Отметим, что разрешение тела с помощью «дыхания духа» аналогично тем каббалистическим операциям, которые используются для создания Голема, когда тайные формулы, составленные на основе «алфавита 221 врат», последовательно произносятся над отдельными частями тела глиняной куклы.
И все равно это лишь подготовительная фаза, последнее слово остается за Медузой... Согласно мифу, достигший пределов крайнего запада Персей поднялся в воздух на крылатых сандалиях Гермеса — деталь, подчеркивающая необходимость предварительного растворения скорлуп «философским Меркурием», — и острым кривым ножом отрубил Медузе голову, глядя в отполированный до зеркального блеска медный щит, чтобы не смотреть в страшные глаза, превращающие все живое в камень.
Хрисгофер Таубеншлаг побеждает горюну несколько иным, парадоксальным образом, сам уподобившись зеркальному щиту... «Лишь тот, кого Медуза ненавидит и одновременно боится, — как тебя! — может рассчитывать на благополучный исход — она сама произведет с ним то, чему хотела бы помешать. Пробьет час, и ослепленная яростью горгона с таким сатанинским неистовством бросится на тебя, мой сын, стремясь испепелить твое существо все без остатка, что, как ядовитый скорпион, жалящий самого себя, свершит неподвластное смертному деяние — вытравит свое собственное отражение, изначально запечатленное в душе падшего человека, и, лишившись своего жала, с позором падет к ногам победителя. Вот тогда ты, мой сын, "смертию смерть поправ", воскреснешь для жизни вечной, ибо Иордан, воистину, "обратится вспять": не жизнь породит смерть, но смерть разрешится от бремени жизнью!..»
«Не знать в наше время Кафку и Дёблина, Музиля и Броха, Томаса Манна и Германа Гессе считается просто неприличным, однако даже среди любителей литературы не считается зазорным пожать плечами при упоминании имени "Майринк". В 1975 году во всем мире торжественно отмечалось столетие со дня рождения Томаса Манна, но вспомнил ли хоть кто-нибудь в 1968 году о столетнем юбилее Густава Майринка?» — недоумевала
по поводу столь несправедливой забывчивости современных литературоведов Марианна Вюнш в своей статье «В поисках утраченной действительности», ставшей послесловием к переизданному в 70-х годах «Ангелу Западного окна».

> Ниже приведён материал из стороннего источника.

Lemma settled_PropagateIf fuel rounds c s b s' :
  run fuel rounds c s = OK (b, s') -> forall c', loop_nest c c' -> settled c' s'.
Proof.
  revert c s b s'. induction fuel as [|fuel IH]; intros c s b s'; cbn [PropagateIf]; [done|].
  intros (s1 & Hround)%last_round c' Hc'. cbn in Hround.
  assert (forall body s s', run fuel rounds body s = OK (false, s') -> same_colors s s') as Hrec.
  { intros body s2 s3 (_ & Hsame & _)%progress_PropagateIf. by apply Hsame. }
  pose proof (seen_round _ _ _ _ Hrec Hround) as Hseen.
  destruct Hc' as [c|c i body c' Hi Hw Hb Hc'].
  - intros i Hi. by apply Hseen.
  - destruct (Hseen i Hi) as [_ Hbody].
    destruct (Hbody Hw body Hb) as (s2 & s3 & Hr & Hsame).
    eapply settled_same; [exact Hsame|]. by eapply IH.
Qed.

(** C22: Propagation keeps colored instructions colored, and with their color unless they
    are tuples; every color is one that some instruction had before.  It stops at a
    fixpoint: in the computation and in the bodies of its loops, at any depth, no
    instruction that is visited and has no color gets a vote from its neighbors. *)
Theorem PropagateIf_fixpoint fuel rounds c s b s' :
  PropagateIf priority es if_visit fuel rounds c s = OK (b, s') ->
  extends s s' /\ (b = false -> same_colors s s') /\
  forall c', loop_nest c c' -> settled c' s'.
Proof.
  intros Hrun. destruct (progress_PropagateIf _ _ _ _ _ Hrun) as (He & Hs & _).
  split; [done|]. split; [done|]. by eapply settled_PropagateIf.
Qed.
End PropagateIf_facts.

(** ** Termination *)
Section termination.
Context `{!AcyclicLaws I C}.
Context (priority : ColorPropagationPriority) (es : Entries) (if_visit : I -> bool).

(** The alias chains that the visits follow end. *)
Record chains_end : Prop := {
  end_alias : forall i, returns (ForEachAlias es i);
  end_operands : forall i, returns (Operands es i);
  end_users : forall i, returns (Users es i);
}.
Hypothesis (chains : chains_end).

Definition uncolored (l : list I) s : nat := length (filter (fun j => Color s j = None) l).

Lemma uncolored_extends l s s' : extends s s' -> (uncolored l s' <= uncolored l s)%nat.
Proof.
  intros He. unfold uncolored. induction l as [|j l IH]; [done|]. rewrite !filter_cons.
  case_decide as H1; case_decide as H2; cbn [length]; try lia.
  exfalso. destruct (Color s j) as [c|] eqn:Hc; [|done].
  destruct (ext_colored _ _ He j ltac:(by eexists)). congruence.
Qed.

В самом деле, в чем же причина того, что все послевоенные произведения писателя не встретили понимания ни у читателей, ни у критики — чем глубже становились его книги, тем меньший интерес они вызывали. Ну, положим, в 20-е годы он расплачивался за «грехи молодости», которые ему не могли простить узколобые филистеры, а потом — в 30-е, 40-е, 50-е, когда было уже не с кем сводить личные счеты?..

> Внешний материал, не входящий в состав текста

Lemma last_loop_snoc l i :
  last_loop (l ++ [i]) = if decide (opcode i = kWhile) then Some i else last_loop l.
Proof.
  unfold last_loop. rewrite filter_app, filter_cons, filter_nil. case_decide.
  - by rewrite last_snoc.
  - by rewrite app_nil_r.
Qed.

Definition body_ok (l : list I) (body : option C) : Prop :=
  match last_loop l with
  | None => body = None
  | Some i => exists c, called_computation i 0 = OK c /\ body = Some c
  end.

Lemma collect_outside_ok es c s r :
  foldM (collect_outside es) (MkCollected false ∅ None, s) (MakeInstructionPostOrder c) = OK r ->
  fixes (MakeInstructionPostOrder c) s (col_fixed r.1) r.2 /\
  body_ok (MakeInstructionPostOrder c) (col_body r.1).
Proof.
  apply (foldM_inv (fun l (r : Collected * St) => fixes l s (col_fixed r.1) r.2 /\ body_ok l (col_body r.1))).
  { repeat split; cbn; try done; set_solver. }
  intros done i rest [k1 s1] r2 _ [Hfix Hbody]. unfold collect_outside. cbn in Hfix, Hbody.
  intros ([k2 s2] & H2 & Hrun)%Result_bind_OK.
  assert (fixes (done ++ [i]) s (col_fixed k2) s2 /\ col_body k2 = col_body k1) as [Hfix2 Hb2].
  { destruct (IsAssignedColor s1 i) eqn:Hi.
    - apply Result_bind_OK in H2 as (ra & Hra & [= <- <-]). cbn. split; [|done].
      eapply fixes_step; [done|by eapply color_aliases_only_adds|by apply IsAssignedColor_spec].
    - injection H2 as <- <-. split; [|done]. apply fixes_skip; [done|by apply IsAssignedColor_false]. }
  unfold body_ok. rewrite last_loop_snoc. destruct (decide (opcode i = kWhile)) as [Hw|Hw].
  - rewrite bool_decide_eq_true_2 in Hrun by done.
    apply Result_bind_OK in Hrun as (body & Hb & [= <-]). cbn. split; [done|]. eauto.
  - rewrite bool_decide_eq_false_2 in Hrun by done. injection Hrun as <-. cbn.
    split; [done|]. rewrite Hb2. exact Hbody.
Qed.

Lemma collect_inside_ok es l0 l s0 fixed s r :
  fixes l0 s0 fixed s -> only_adds s0 s ->
  foldM (collect_inside es) (fixed, s) l = OK r -> fixes (l0 ++ l) s0 r.1 r.2.
Proof.
  intros Hfix Ha. apply (foldM_inv (fun l (r : gset I * St) => fixes (l0 ++ l) s0 r.1 r.2)).
  { by rewrite app_nil_r. }
  intros done i rest [f1 s1] r2 _ Hf1. cbn in Hf1. unfold collect_inside.
  destruct (IsAssignedColor s1 i) eqn:Hi; rewrite app_assoc.
  - intros (ra & Hra & [= <-])%Result_bind_OK. cbn.
    eapply fixes_step; [done|by eapply color_aliases_only_adds|by apply IsAssignedColor_spec].
  - intros [= <-]. apply fixes_skip; [done|by apply IsAssignedColor_false].
Qed.

(** ** Fixed instructions keep their color *)

Definition keeps_fixed (fixed : gset I) s s' : Prop :=
  (forall j, j ∈ fixed -> opcode j <> kTuple -> Color s' j = Color s j) /\
  (forall j, is_Some (Color s j) -> is_Some (Color s' j)).

#[export] Instance keeps_fixed_preorder fixed : PreOrder (keeps_fixed fixed).
Proof.
  split; [done|]. intros s1 s2 s3 [A1 A2] [B1 B2]. split; [|auto].
  intros j Hj Ht. by rewrite B1, A1.
Qed.

Lemma keeps_fixed_AssignColor fixed i color s :
  i ∉ fixed -> keeps_fixed fixed s (AssignColor i color s).
Proof.
  intros Hi. split.
  - intros j Hj _. apply Color_AssignColor_ne. by intros ->.
  - intros j Hj. rewrite Color_AssignColor. case_decide; eauto.
Qed.

Lemma keeps_fixed_ColorTuple fixed i s :
  opcode i = kTuple -> keeps_fixed fixed s (ColorTuple i s).
Proof.
  intros Ht. destruct (extends_ColorTuple i s Ht) as [H1 _ _]. split; [|done].
  intros j _ Hj. by apply same_colors_ColorTuple.
Qed.

Definition all_colored (fixed : gset I) s : Prop := forall j, j ∈ fixed -> is_Some (Color s j).

Lemma keeps_fixed_assign_alias fixed color s i :
  all_colored fixed s -> keeps_fixed fixed s (assign_alias color fixed s i).
Proof.
  intros Hall. unfold assign_alias. destruct (negb _ || _) eqn:Hc; [|done].
  apply keeps_fixed_AssignColor. intros Hi.
  pose proof (proj2 (IsAssignedColor_spec s i) (Hall i Hi)) as Hi'.
  rewrite Hi' in Hc. cbn [negb orb] in Hc. by apply (bool_decide_eq_true_1 _ Hc).
Qed.

Lemma keeps_fixed_aliases fixed color s l :
  all_colored fixed s -> keeps_fixed fixed s (foldl (assign_alias color fixed) s l).
Proof.
  revert s. induction l as [|i l IH]; intros s Hall; cbn [foldl]; [done|].
  pose proof (keeps_fixed_assign_alias fixed color s i Hall) as Hk.
  etrans; [exact Hk|]. apply IH. intros j Hj. apply Hk. auto.
Qed.

Lemma keeps_fixed_color_related es if_visit fixed color s0 r i r' :
  all_colored fixed s0 -> keeps_fixed fixed s0 r.2 ->
  color_related es if_visit fixed color r i = OK r' -> keeps_fixed fixed s0 r'.2.
Proof.
  intros Hall. destruct r as [b s]. cbn. intros Hr ([b1 s1] & H1 & [= <-])%Result_bind_OK. cbn.
  assert (keeps_fixed fixed s0 s1) as Hs1.
  { destruct (if_visit i && bool_decide (i ∉ fixed)) eqn:Hv; [|by injection H1 as <- <-].
    apply Result_bind_OK in H1 as (aliases & _ & [= <- <-]).
    apply andb_true_iff in Hv as [_ Hv%bool_decide_eq_true_1].
    trans s; [done|]. pose proof (keeps_fixed_AssignColor fixed i color s Hv) as Hk.
    etrans; [exact Hk|]. apply keeps_fixed_aliases. intros j Hj. apply Hk, Hr, Hall, Hj. }
  destruct (bool_decide (opcode i = kTuple)) eqn:Ht; [|done]. trans s1; [done|].
  apply bool_decide_eq_true_1 in Ht. by apply keeps_fixed_ColorTuple.
Qed.

Lemma keeps_fixed_process es if_visit fixed color related s0 r i r' :
  all_colored fixed s0 -> keeps_fixed fixed s0 r.2 ->
  process_instruction es if_visit fixed color related r i = OK r' -> keeps_fixed fixed s0 r'.2.
Proof.
  intros Hall Hr. unfold process_instruction. case_bool_decide; [|by intros [= <-]].
  apply (foldM_inv (fun _ (r : bool * St) => keeps_fixed fixed s0 r.2)); [done|].
  intros _ x _ r1 r2 _ Hr1. by apply keeps_fixed_color_related.
Qed.

Lemma keeps_fixed_PropagateDirectionally postorder color es if_visit fixed forward s r :
  all_colored fixed s ->
  PropagateDirectionally postorder color es if_visit fixed forward s = OK r ->
  keeps_fixed fixed s r.2.
Proof.
  intros Hall. unfold PropagateDirectionally. destruct forward.
  all: apply (foldM_inv (fun _ (r : bool * St) => keeps_fixed fixed s r.2)); [done|].
  all: intros _ x _ r1 r2 _ Hr1; by apply keeps_fixed_process.
Qed.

Потом Майринк оказался между двух огней — коричневым и красным: 10 мая 1933 года в Берлине на Оперплатц нацисты вместе с книгами других неугодных авторов предали огню и произведения Майринка — казалось бы, пройдя «очистительное» аутодафе, писатель мог рассчитывать на индульгенцию у «прогрессивной общественности», а уж у коммунистов, пришедших на смену наци, и подавно. Ан нет, осторожливые «немецкие товарищи» явно не спешили издавать романы этого эксцентричного и уж очень неблагонадежного в политическом отношении австрийца, видимо, памятуя о его «реакционных, антинародных выпадах» в «Вальпургиевой ночи». Передовая «социалистическая» критика угрюмо бурчала что-то маловразумительное: мол, Майринк напророчил появление «паучьей свастики» в Европе (имелся в виду, конечно, «Майстер Леонгард»)...

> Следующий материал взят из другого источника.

(* ===== verification/BufferAliasFacts.v ===== *)
(** * What the input-output aliases pair

    The matching of [Build] is a largest one, and [Run] pairs temporaries with
    temporaries only, each parameter with at most one output, when the root is a
    tuple; a root that is not a tuple escapes the first part. *)
From S2P Require Import Prelude Hlo BufferAlias.
Local Open Scope Z_scope.

(** ** Sorting by size *)
Section sorting.
Context {X : Type} (size : X -> Z).

Definition no_smaller : relation X := fun x y => size y <= size x.

Lemma insert_by_size_perm x l : insert_by_size size x l ≡ₚ x :: l.
Proof.
  induction l as [|y l IH]; cbn; [done|]. destruct (size x <? size y); [|done].
  rewrite IH. apply perm_swap.
Qed.

Lemma stable_sort_perm l : stable_sort size l ≡ₚ l.
Proof. induction l as [|x l IH]; cbn; [done|]. by rewrite insert_by_size_perm, IH. Qed.

Lemma insert_by_size_sorted x l :
  StronglySorted no_smaller l -> StronglySorted no_smaller (insert_by_size size x l).
Proof.
  induction 1 as [|y l Hl IH Hy]; cbn; [by repeat constructor|].
  destruct (Z.ltb_spec (size x) (size y)) as [Hlt|Hge].
  - constructor; [done|]. rewrite insert_by_size_perm. constructor; [unfold no_smaller; lia|done].
  - constructor; [by constructor|]. constructor; [unfold no_smaller; lia|].
    eapply Forall_impl; [exact Hy|]. unfold no_smaller. lia.
Qed.

Lemma stable_sort_sorted l : StronglySorted no_smaller (stable_sort size l).
Proof. induction l as [|x l IH]; cbn; [constructor|]. by apply insert_by_size_sorted. Qed.

(** How many elements have the size [n]. *)
Definition count_size (n : Z) (l : list X) : nat := length (filter (fun x => size x = n) l).

Lemma count_size_cons n x l :
  count_size n (x :: l) = ((if decide (size x = n) then 1 else 0) + count_size n l)%nat.
Proof. unfold count_size. rewrite filter_cons. by case_decide. Qed.

Lemma count_size_perm n l1 l2 : l1 ≡ₚ l2 -> count_size n l1 = count_size n l2.
Proof. intros Hp. unfold count_size. by rewrite Hp. Qed.

(** Nothing in a sorted list is larger than its head. *)
Lemma count_size_above n x l :
  StronglySorted no_smaller (x :: l) -> size x < n -> count_size n (x :: l) = 0%nat.
Proof.
  intros Hs Hn. apply StronglySorted_inv in Hs as [_ Hall]. unfold count_size.
  rewrite filter_cons, decide_False by lia. apply length_zero_iff_nil.
  apply elem_of_nil_inv. intros y Hy. apply list_elem_of_filter in Hy as [Hy Hin].
  rewrite Forall_forall in Hall. specialize (Hall y Hin). unfold no_smaller in Hall. lia.
Qed.
End sorting.

Lemma NoDup_included {X} (l k : list X) : NoDup k -> l ⊆+ k -> NoDup l.
Proof.
  intros Hk Hl. apply submseteq_Permutation in Hl as [k' Hp]. rewrite Hp in Hk.
  by apply NoDup_app in Hk as [? _].
Qed.

Section facts.
Context {I C A B : Type} `{EqDecision I, !Hlo I C, !AliasModule I C}.
Context `{!AliasConfig A, !AliasConfigLaws A, !BufferDonors B}.
Implicit Types (i : I) (a : A) (b : B) (ps : list (DonorEntry * DoneeEntry)).

(** ** The two pointers *)

(** The pairs that the loop makes. *)
Fixpoint pairs (fuel : nat) (donors : list DonorEntry) (donees : list DoneeEntry)
    : list (DonorEntry * DoneeEntry) :=
  match fuel with
  | O => []
  | S fuel =>
      match donors, donees with
      | donor :: donors', donee :: donees' =>
          if donee_size donee <? donor_size donor then pairs fuel donors' donees
          else if donor_size donor <? donee_size donee then pairs fuel donors donees'
          else (donor, donee) :: pairs fuel donors' donees'
      | _, _ => []
      end
  end.

(** [a'] and [b'] result from setting up the pairs one after the other. *)
Definition set_up ps (st : A * B) : Result (A * B) :=
  foldM (fun '(a, b) '(donor, donee) =>
      a ← SetUpAlias (donee_index donee) (param_number donor) a;
      b ← RemoveBufferDonor (param_number donor) b; OK (a, b)) st ps.

Lemma match_donors_pairs fuel donors donees c a b r :
  match_donors fuel donors donees (c, a, b) = OK r ->
  set_up (pairs fuel donors donees) (a, b) = OK (r.1.2, r.2) /\
  r.1.1 = c || bool_decide (pairs fuel donors donees <> []).
Proof.
  revert donors donees c a b. induction fuel as [|fuel IH]; intros donors donees c a b; [done|].
  cbn [match_donors pairs]. destruct donors as [|donor donors], donees as [|donee donees].
  1-3: by intros [= <-]; rewrite orb_false_r.
  destruct (_ <? _); [apply IH|]. destruct (_ <? _); [apply IH|].
  intros (a1 & Ha & Hrun)%Result_bind_OK. apply Result_bind_OK in Hrun as (b1 & Hb & Hrun).
  apply IH in Hrun as [Hset Hc]. split.
  - unfold set_up in *. cbn [foldM]. rewrite Ha. cbn [mbind Result_bind]. by rewrite Hb.
  - rewrite Hc. cbn [orb]. by rewrite orb_true_r.
Qed.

Что же касается нового поколения западных «интеллектуалов», то их все больше занимали «общечеловеческие ценности», а потому они попросту умыли руки и, не особенно вчитываясь в эти странные, не укладывающиеся в прокрустово ложе современной гуманистической литературы тексты, списали их в разряд «фантастических романов».
Впервые великий писатель-эзотерик был по-настоящему «прочтен» только в 60-х годах во Франции: группа традиционалистов — Юлиус Эво-ла, Раймон Абелио, Жерар Эйм, Серж Ютен, — объединенных парижским издательством «La Colombe», издала в рамках серии «Литература и Традиция» практически все произведения Майринка, снабдив их весьма глубокими, хотя далеко не исчерпьшающими комментариями.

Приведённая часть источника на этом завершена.